Fall 1944 saw the sustained strategic bombing of Japan. It began with a reconnaissance flight over Tokyo by Tokyo Rose, a Superfortress B-29 bomber piloted by Capt. Ralph D. Steakley, who grabbed over 700 photographs of the bomb sites in 35 minutes. Next, starting the first week of November, came a string of B-29 raids, dropping hundreds of tons of high explosives on Iwo Jima, in order to keep the Japanese fighters stationed there on the ground and useless for a counteroffensive. Then came Tokyo.

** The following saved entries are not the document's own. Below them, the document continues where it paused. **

(** C5: past the record test, [load] on a keyword-only datatype stores
    [True] whatever follows the keyword; on any other datatype, when no
    token stands at the index after the keyword, it raises the exception
    whose text names the field, the label (the name of the first sub-item in
    lower case) and the line, each between double quotes, and leaves the
    object as it was; otherwise it converts and stores the token at that
    index. *)
Theorem load_keyword_or_token (self : MFScalar) (first_line : string)
    (file_handle : list string) (index_num : nat) (aux : option nat) :
  let current_line := _read_pre_data_comments first_line file_handle in
  let arr_line := split_data_line current_line in
  String.eqb (type (structure self)) "record" = false ->
  _load_keyword (structure self) arr_line 0 = Ok (index_num, aux) ->
  (MFScalar.is_keyword_datatype (get_datatype (structure self)) = true ->
     forall a, MFScalar._get_storage_obj self = Some a ->
       exists self',
         MFScalar.load first_line file_handle self = (Ok (false, None), self')
         /\ MFScalar.stored self' = Some (PBool true))
  /\ (MFScalar.is_keyword_datatype (get_datatype (structure self)) = false ->
        (forall it0,
            arr_line !! index_num = None ->
            data_item_structures (structure self) !! 0%nat = Some it0 ->
            MFScalar.load first_line file_handle self
            = (Raise (MFFileParseException
                        ("Error reading variable "
                         +:+ String "034"%char (_data_name self)
                         +:+ String "034"%char ".  Expected data after label "
                         +:+ String "034"%char (lower (item_name it0))
                         +:+ String "034"%char " not found at line "
                         +:+ String "034"%char current_line
                         +:+ String "034"%char ".")), self))
        /\ (forall tok a it0 v,
              arr_line !! index_num = Some tok ->
              MFScalar._get_storage_obj self = Some a ->
              data_item_structures (structure self) !! 0%nat = Some it0 ->
              convert_data (PStr tok) (_data_type self) it0 = Ok v ->
              exists self',
                MFScalar.load first_line file_handle self = (Ok (false, None), self')
                /\ MFScalar.stored self' = Some v)).
Proof.
  intros current_line arr_line Hrec Hkw.
  assert (Hload :
            MFScalar.load first_line file_handle self
            = bind
                (if MFScalar.is_keyword_datatype (get_datatype (structure self)) then
                   MFScalar.storage_set_data (PBool true) ;; ret index_num
                 else if (length arr_line <? 1 + index_num)%nat then
                   let* it0 := MFScalar.item0 in
                   raise (MFFileParseException
                            (MFScalar.missing_data_message (_data_name self)
                               (lower (item_name it0)) current_line))
                 else
                   MFScalar.storage_read "set_data" (fun _ => tt) ;;
                   MFScalar.storage_read "convert_data" (fun _ => tt) ;;
                   let* tok := lift (getitem arr_line index_num) in
                   let* it0 := MFScalar.item0 in
                   let* v := lift (convert_data (PStr tok) (_data_type self) it0) in
                   MFScalar.storage_set_data v ;;
                   ret (index_num + 1)%nat)
                (fun index_num =>
                   (if (index_num <? length arr_line)%nat then
                      MFScalar._add_data_line_comment
                        (map PStr (drop index_num arr_line)) 0
                    else ret tt) ;;
                   ret (false, None)) self).
  { unfold MFScalar.load. unfold MFScalar.self_ at 1.
    unfold bind at 1, gets at 1. cbv beta iota zeta.
    fold current_line. fold arr_line. rewrite Hkw.
    unfold bind at 1, lift at 1. cbv beta iota. cbn [fst].
    rewrite Hrec. reflexivity. }
  rewrite Hload. clear Hload. split.
  - intros Hdt a Ha. rewrite Hdt.
    pose proof (storage_set_data_some (PBool true) self a Ha) as Hset.
    assert (Hbranch :
              (MFScalar.storage_set_data (PBool true) ;; ret index_num) self
              = (Ok index_num,
                 with_store (update_store a (DataStorage.set_data (PBool true))
                               (store self)) self)).
    { rewrite (bind_ok _ _ _ _ _ Hset). reflexivity. }
    rewrite (bind_ok _ _ _ _ _ Hbranch).
    destruct (load_finish index_num arr_line
                (with_store (update_store a (DataStorage.set_data (PBool true))
                               (store self)) self)) as (s' & Hfin & Hst).
    exists s'. split; [exact Hfin|].
    rewrite Hst. apply stored_with_store. exact Ha.
  - intros Hdt. rewrite Hdt. split.
    + intros it0 Htok Hit.
      apply lookup_ge_None in Htok.
      assert (Hlt : (length arr_line <? 1 + index_num)%nat = true)
        by (apply Nat.ltb_lt; lia).
      rewrite Hlt. apply bind_raise.
      rewrite (bind_ok _ _ _ _ _ (item0_some _ _ Hit)). reflexivity.
    + intros tok a it0 v Htok Ha Hit Hv.
      pose proof (lookup_lt_Some _ _ _ Htok) as Hlen.
      assert (Hlt : (length arr_line <? 1 + index_num)%nat = false)
        by (apply Nat.ltb_ge; lia).
      rewrite Hlt.
      assert (Hbranch :
                (MFScalar.storage_read "set_data" (fun _ => tt) ;;
                 MFScalar.storage_read "convert_data" (fun _ => tt) ;;
                 let* tok := lift (getitem arr_line index_num) in
                 let* it0 := MFScalar.item0 in
                 let* v := lift (convert_data (PStr tok) (_data_type self) it0) in
                 MFScalar.storage_set_data v ;;
                 ret (index_num + 1)%nat) self
                = (Ok (index_num + 1)%nat,
                   with_store (update_store a (DataStorage.set_data v)
                                 (store self)) self)).
      { rewrite (bind_ok _ _ _ _ _ (storage_read_some _ _ _ _ Ha)).
        rewrite (bind_ok _ _ _ _ _ (storage_read_some _ _ _ _ Ha)).
        unfold getitem. rewrite Htok.
        unfold bind at 1, lift at 1. cbv beta iota.
        rewrite (bind_ok _ _ _ _ _ (item0_some _ _ Hit)).
        rewrite Hv. unfold bind at 1, lift at 1. cbv beta iota.
        rewrite (bind_ok _ _ _ _ _ (storage_set_data_some v self a Ha)).
        reflexivity. }
      rewrite (bind_ok _ _ _ _ _ Hbranch).
      destruct (load_finish (index_num + 1) arr_line
                  (with_store (update_store a (DataStorage.set_data v)
                                 (store self)) self)) as (s' & Hfin & Hst).
      exists s'. split; [exact Hfin|].
      rewrite Hst. apply stored_with_store. exact Ha.
Qed.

The awesome raid, composed of 111 Superfortress four-engine bombers, was led by Gen. Emmett “Rosie” O’Donnell, piloting Dauntless Dotty. Press cameramen on site captured the takeoffs of the first mass raid on the Japanese capital ever for posterity. Unfortunately, even with the use of radar, overcast skies and bad weather proved an insurmountable obstacle at 30,000 feet: Despite the barrage of bombs that were dropped, fewer than 50 hit the main target, the Nakajima Aircraft Works, doing little damage. The upside was that at such a great height, the B-29s were protected from counter-attack; only one was shot down.
One Distinguished Flying Cross was awarded as a result of the raid. It went to Captain Steakley.